Lemma later_passes_keep (repo_path : repo) :
  exists later,
    api_specs json_loads yaml_safe_load py_repr fold_case repo_path
    = (openapi_specs json_loads yaml_safe_load py_repr fold_case repo_path
       ++ later)%list.
Proof.
  unfold api_specs.
  set (first := openapi_specs json_loads yaml_safe_load py_repr fold_case repo_path).
  rewrite (fold_left_flat_map graphql_step
             (fun f => if mem (suffix f) [".graphql"; ".gql"]
                       then ["GraphQL Schema: " ++ name f] else [])).
  - rewrite (fold_left_flat_map (api_docs_step fold_case)
               (fun f => match f with
                         | Dir _ entries =>
                             match rglob fold_case entries "*.md" with
                             | [] => []
                             | _ => ["API Documentation: " ++ name f ++ "/"]
                             end
                         | File _ _ => []
                         end)).
    + rewrite <- app_assoc. eauto.
    + intros acc [n c|n sub]; simpl; [now rewrite app_nil_r|].
      destruct (rglob fold_case sub "*.md"); [now rewrite app_nil_r|reflexivity].
  - intros acc f. unfold graphql_step.
    destruct (mem (suffix f) [".graphql"; ".gql"]); [reflexivity|now rewrite app_nil_r].
Qed.

(** C5: for a file the first pass selects, the header line is always
    emitted; when reading or parsing it fails, or the parsed document lacks
    the expected shape, the extraction adds nothing below the header.  Every
    exception raised in the body of the extraction ends there: the file still
    has its header in the report of [find_api_specs]. *)
Theorem extraction_failure_keeps_header (repo_path : repo) (spec_file : node)
        (specs : list string) :
  is_spec_suffix spec_file = true ->
  (exists extra, step specs spec_file
                 = (specs ++ openapi_header spec_file :: extra)%list)
  /\ (forall e, body spec_file = Raise e ->
                extract spec_file = None
                /\ step specs spec_file = append specs (openapi_header spec_file))
  /\ ((forall content, read_text spec_file = Ok content ->
                       loader json_loads yaml_safe_load spec_file content = None) ->
      step specs spec_file = append specs (openapi_header spec_file))
  /\ (forall content v,
         read_text spec_file = Ok content ->
         loader json_loads yaml_safe_load spec_file content = Some v ->
         expected_shape v = false ->
         step specs spec_file = append specs (openapi_header spec_file))
  /\ (In spec_file (openapi_files fold_case repo_path) ->
      In (openapi_header spec_file)
         (api_specs json_loads yaml_safe_load py_repr fold_case repo_path)
      /\ find_api_specs json_loads yaml_safe_load py_repr fold_case repo_path
         = PyStr.join newline
             (api_specs json_loads yaml_safe_load py_repr fold_case repo_path)).
Proof.
  intros Hsfx.
  assert (Hraise : forall e, body spec_file = Raise e ->
             extract spec_file = None
             /\ step specs spec_file = append specs (openapi_header spec_file)).
  { intros e He. assert (Hnone : extract spec_file = None)
      by (unfold _extract_api_info; now rewrite He).
    split; [exact Hnone|].
    rewrite openapi_step_lines, Hsfx. unfold extraction_lines. now rewrite Hnone. }
  split; [|split; [|split; [|split]]].
  - rewrite openapi_step_lines, Hsfx. eauto.
  - exact Hraise.
  - intros Hfail. destruct (extraction_parse_failure _ Hfail) as [e He].
    exact (proj2 (Hraise e He)).
  - intros content v Hread Hload Hshape.
    rewrite openapi_step_lines, Hsfx.
    now rewrite (extraction_without_shape _ _ _ Hread Hload Hshape).
  - intros Hin.
    assert (Hhead : In (openapi_header spec_file)
                       (api_specs json_loads yaml_safe_load py_repr fold_case
                                  repo_path)).
    { destruct (later_passes_keep repo_path) as [later ->].
      apply in_or_app. left. rewrite openapi_specs_lines.
      apply in_flat_map. exists spec_file. split; [|now left].
      apply filter_In. now split. }
    split; [exact Hhead|]. unfold find_api_specs.
    destruct (api_specs json_loads yaml_safe_load py_repr fold_case repo_path);
      [destruct Hhead|reflexivity].
Qed.

(** C4, as the code has it: the first pass runs over the matches of
    [*openapi*] followed by the matches of [*swagger*], the keyword being
    looked for in the name as the platform's glob compares it, and keeps those
    with one of the three extensions; each kept match gets a header line, so
    an entry whose name holds both keywords gets two. *)
Theorem openapi_pass_selection (repo_path : repo) :
  let everything := walk_entries (repo_entries repo_path) in
  let selected := filter is_spec_suffix (openapi_files fold_case repo_path) in
  selected
  = (filter (fun e => is_spec_suffix e
                      && PyStr.contains "openapi" (glob_name fold_case e)) everything
     ++ filter (fun e => is_spec_suffix e
                         && PyStr.contains "swagger" (glob_name fold_case e))
               everything)%list
  /\ (forall e, In e selected <->
                In e everything /\ is_spec_suffix e = true
                /\ (PyStr.contains "openapi" (glob_name fold_case e) = true
                    \/ PyStr.contains "swagger" (glob_name fold_case e) = true))
  /\ openapi_specs json_loads yaml_safe_load py_repr fold_case repo_path
     = flat_map (fun f => openapi_header f :: extras f) selected.
Proof.
  intros everything selected.
  assert (Hsel : selected
    = (filter (fun e => is_spec_suffix e
                        && PyStr.contains "openapi" (glob_name fold_case e)) everything
       ++ filter (fun e => is_spec_suffix e
                           && PyStr.contains "swagger" (glob_name fold_case e))
                 everything)%list).
  { unfold selected, openapi_files, rglob. rewrite filter_app, !filter_twice.
    fold everything. f_equal; apply filter_ext; intros e; unfold glob_name;
      change "*openapi*" with (String "*" ("openapi" ++ "*"));
      change "*swagger*" with (String "*" ("swagger" ++ "*"));
      now rewrite glob_match_keyword by reflexivity. }
  split; [exact Hsel|]. split; [|apply openapi_specs_lines].
  intros e. rewrite Hsel, in_app_iff, !filter_In, !andb_true_iff. tauto.
Qed.
Lemma timer_handle_pending_witness :
  let s := H.run [H.TimerFired 1; H.TimerFired 2]
             (H.connectedCallback false Scenario.shoesAndBags (H.created "")) in
  H.timeout s = Some 3%nat /\ exists delay, pending (H.timers s) = [(3%nat, delay)].
Proof.
  intros s.
  destruct timer_handle_pending as (Hh & _).
  destruct (Hh false Scenario.shoesAndBags "" [H.TimerFired 1%nat; H.TimerFired 2%nat])
    as (_ & G).
  exact (conj eq_refl (G 3%nat eq_refl)).
Defined.

(** X11. Disconnecting stops the animation: right after
    [disconnectedCallback] no timer is pending in either component. The
    header keeps its counters and its text; the predictive search has its
    listeners removed. *)
Theorem disconnect_stops :
  (forall reducedMotion d t0 es,
      let s := H.run es (H.connectedCallback reducedMotion d (H.created t0)) in
      let s' := H.handle H.Disconnected s in
      H.timeout s' = None /\ pending (H.timers s') = []
      /\ H.index s' = H.index s /\ H.charIndex s' = H.charIndex s
      /\ H.isDeleting s' = H.isDeleting s /\ H.textContent s' = H.textContent s)
  /\ (forall c es,
      let s := P.run es (P.connectedCallback c) in
      let s' := P.handle P.Disconnected s in
      P.placeholderTimeout s' = None /\ pending (P.timers s') = []
      /\ P.listenersActive s' = false
      /\ P.inputPlaceholder s' = P.inputPlaceholder s).
Proof.
  split.
  - intros reducedMotion d t0 es s s'.
    destruct (HF.reachableInv_run es _ (HF.reachableInv_connected reducedMotion d t0))
      as (Ht & _).
    destruct (HF.oneTimer_stop s Ht) as (_ & H1 & H2).
    destruct (HF.stop_fields s) as (F1 & F2 & F3 & _ & _ & _ & F7).
    subst s'. unfold H.handle, H.disconnectedCallback. auto 10.
  - intros c es s s'.
    assert (Hinv : P.engineInv (P.set_listenersActive false s)).
    { apply (PF.engineInv_ext s); [reflexivity |].
      apply PF.engineInv_run, PF.engineInv_connected. }
    destruct Hinv as (Ht & _).
    destruct (PF.stop_cleared _ Ht) as (_ & H1 & H2).
    subst s'. unfold P.handle, P.disconnectedCallback.
    split; [exact H1 |]. split; [exact H2 |].
    clearbody s. unfold P.stopPlaceholderAnimation.
    PF.split_ifs; auto.
Qed.

(** ** Categories *)

(** X12. The categories of both components are trimmed and not empty,
    whatever the attribute holds. An attribute that is missing, is not
    JSON or is not an array leaves the header without categories, and
    makes the predictive search take the texts of its category links. *)
Theorem categories_trimmed :
  (forall d, Forall (fun x => JS.trim x = x /\ x <> "") (H.getCategories d))
  /\ (forall c,
         Forall (fun x => JS.trim x = x /\ x <> "") (P.getPlaceholderCategories c))
  /\ (forall d,
         (forall items, H.placeholderCategories d <> AttrArray items) ->
         H.getCategories d = [])
  /\ (forall c,
         (forall items, P.cfgPlaceholderCategories c <> AttrArray items) ->
         P.getPlaceholderCategories c = JS.trimmedNonEmpty (P.cfgCategoryLinks c)).
Proof.
  split; [| split; [| split]].
  - intros d. unfold H.getCategories. destruct (H.placeholderCategories d);
      try apply JSMore.trimmedNonEmpty_trimmed; constructor.
  - intros c. unfold P.getPlaceholderCategories.
    destruct (P.cfgPlaceholderCategories c);
      apply JSMore.trimmedNonEmpty_trimmed.
  - intros d Hn. unfold H.getCategories.
    destruct (H.placeholderCategories d) as [| | | items]; try reflexivity.
    destruct (Hn items eq_refl).
  - intros c Hn. unfold P.getPlaceholderCategories.
    destruct (P.cfgPlaceholderCategories c) as [| | | items]; try reflexivity.
    destruct (Hn items eq_refl).
Qed.

Lemma categories_trimmed_witness :
  H.getCategories {| H.placeholderPrefix := None;
                     H.placeholderCategories := AttrInvalid |} = [].
Proof.
  destruct categories_trimmed as (_ & _ & G & _).
  apply G. intros items. discriminate.
Defined.

Module D := HeaderDrawer.
Module DF := HeaderDrawerFacts.
Module K := HeaderKeys.

(** X13. Showing the drawer for a search and hiding it again: a drawer
    whose [.header__drawer] is hidden on desktop is shown once by
    [#ensureDrawerVisibleForSearch], however often it is called, and
    [#restoreDrawerVisibility] puts the class that hides it back and leaves
    every other class as it was. A drawer that is not hidden on desktop is
    left alone by both, so it never becomes hidden. *)
Theorem drawer_visibility_round_trip (s : D.State) (classes : list string) :
  D.container s = Some classes -> D.forcedDrawerContainer s = false ->
  let s1 := D.ensureDrawerVisibleForSearch s in
  let s2 := D.restoreDrawerVisibility s1 in
  (D.contains "desktop:hidden" classes = false -> s1 = s /\ s2 = s)
  /\ (D.contains "desktop:hidden" classes = true ->
      D.forcedDrawerContainer s1 = true
      /\ D.ensureDrawerVisibleForSearch s1 = s1
      /\ (exists c1, D.container s1 = Some c1
                     /\ D.contains "desktop:hidden" c1 = false
                     /\ D.contains "header__drawer--forced" c1 = true)
      /\ D.forcedDrawerContainer s2 = false
      /\ (exists c2, D.container s2 = Some c2
                     /\ D.contains "desktop:hidden" c2 = true
                     /\ D.contains "header__drawer--forced" c2 = false
                     /\ forall c, c <> "header__drawer--forced" ->
                                  D.contains c c2 = D.contains c classes)).
Proof.
  intros Hc Hf s1 s2. split.
  - intros Hh. assert (E : s1 = s).
    { subst s1. unfold D.ensureDrawerVisibleForSearch. rewrite Hf, Hc, Hh.
      reflexivity. }
    split; [exact E |]. subst s2. rewrite E.
    unfold D.restoreDrawerVisibility. rewrite Hf. reflexivity.
  - intros Hh.
    assert (E1 : s1 = D.set_forcedDrawerContainer true
                   (D.set_container
                      (Some (D.add "header__drawer--forced"
                               (D.remove "desktop:hidden" classes))) s)).
    { subst s1. unfold D.ensureDrawerVisibleForSearch. rewrite Hf, Hc, Hh.
      reflexivity. }
    subst s2. rewrite E1. clear E1 s1.
    split; [reflexivity |]. split; [reflexivity |]. split.
    { eexists. split; [reflexivity |].
      rewrite !DF.contains_add, !DF.contains_remove. split; reflexivity. }
    split; [reflexivity |].
    eexists. split; [reflexivity |].
    rewrite !DF.contains_add, !DF.contains_remove. simpl.
    split; [reflexivity |]. split; [reflexivity |].
    intros c Hn.
    rewrite !DF.contains_add, !DF.contains_remove, !DF.contains_add,
      !DF.contains_remove.
    destruct (String.eqb_spec "desktop:hidden" c) as [<- | _]; [auto |].
    destruct (String.eqb_spec "header__drawer--forced" c); [congruence | reflexivity].
Qed.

::::::::::

▶ [EXERCISE REQUIREMENTS]: With the line that has "e) = true))" as the first and the line that has "assert (Hsel : selected" as the last, repeat exactly that run of lines above and no more.

▶ [FINISHED EXERCISE]:
                    \/ PyStr.contains "swagger" (glob_name fold_case e) = true))
  /\ openapi_specs json_loads yaml_safe_load py_repr fold_case repo_path
     = flat_map (fun f => openapi_header f :: extras f) selected.
Proof.
  intros everything selected.
  assert (Hsel : selected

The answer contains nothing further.